Červená had a major success at the National Theatre in Prague as Octavian in Richard Strauss's Der Rosenkavalier in 1957. She portrayed that role again for her debut at the Berlin State Opera the following year; becoming committed to that house from 1958 to 1961. After this she became a principal artist at the Opern- und Schauspielhaus Frankfurt, which remained her principal home until the early 1990s. She sang in a wide variety of performances, including the première of Rudolf Wagner-Régeny's Das Bergwerk zu Falun at the Salzburg Festival in 1961. She also made several guest appearances at the Deutsche Oper Berlin, Hamburg State Opera, Semperoper, and the Vienna State Opera.

In 1962, Červená made her United States debut at the San Francisco Opera in the title role of Georges Bizet's Carmen. She returned almost annually to this house through 1971 in such roles as Anna in Les Troyens, Azucena in Il trovatore, Berta in The Barber of Seville, Clairon in Strauss's Capriccio, Countess de Coigny in Andrea Chénier, Countess Geschwitz in Lulu, the First Norn in Götterdämmerung, Fricka in Das Rheingold, Herodias in Salome, The innkeeper in Boris Godunov, Marcellina in The Marriage of Figaro, The Marquise of Birkenfeld in La fille du régiment, Marthe Schwertlein in Faust, Mistress Quickly in Falstaff, the Mother in Louise, Mother Goose in The Rake's Progress, Prince Orlofsky, Rossweisse in Die Walküre, Tisbe in La Cenerentola, and the Woman in the United States premiere of Gunther Schuller's The Visitation.

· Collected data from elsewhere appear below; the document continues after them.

(** Object storage rejects uploads. *)
Definition uploadDown : Infrastructure :=
  {| faults := fun c =>
       match c with CloudUpload _ _ => Some outage | _ => None end |}.

(** Object storage rejects deletions. *)
Definition blobDeleteDown : Infrastructure :=
  {| faults := fun c =>
       match c with CloudDelete _ => Some outage | _ => None end |}.

(** The database rejects the assignment query. *)
Definition queryDown : Infrastructure :=
  {| faults := fun c =>
       match c with RepoGetMany _ _ => Some outage | _ => None end |}.

Definition num (n : N) : Js.number := Js.Finite false n 0.

(** A stored applicant. *)
Definition stored (i : string) (status created : Z) (key : option string)
  : Applicant :=
  setCv key
    (setApplicationStatus status
       (setGenerated i created
          (mkApplicant None ("auth-" ++ i)%string (num 20)
             (Js.VString "Test") (Js.VString "UK") (Js.VString "UK")
             (Js.VString "Manchester") (Js.VString "UoM")
             (Js.VString "Foundation") (Js.VString "CS")
             (Js.VString "This") Js.VUndefined (Some (num 0))
             Js.VUndefined Js.VUndefined Js.VUndefined
             (Js.VString "Test") (Js.VString "M") (Js.VString "Other")
             None 0%Z 0%Z))).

After a nine-year absence, Červená returned to San Francisco in 1980 to portray Countess Waldner in Arabella, Flora in La traviata, Mamma Lucia in Cavalleria Rusticana, and Starenka Buryjovka in Jenůfa.

Červená has made several appearances at the Bayreuth Festival, including Floßhilde in The Ring Cycle (1960), Rossweisse (1966–67), and a Flower Maiden in Parsifal (1962–63 and 1966–67). She portrayed Clairon at the 1963 and 1964 Glyndebourne Festivals. With the London Symphony Orchestra she appeared as a soloist in a performance of Ludwig van Beethoven's Missa Solemnis. In 1971 she made her debut at the Lyric Opera of Chicago as Herodias. In 1981 she sang in the world premiere of Antonio Bibalo's Ghosts at the Kiel Opera House. In 1983 she gave an acclaimed portrayal of Marfa Ignatevna Kabanová in Leoš Janáček's Káťa Kabanová at La Monnaie.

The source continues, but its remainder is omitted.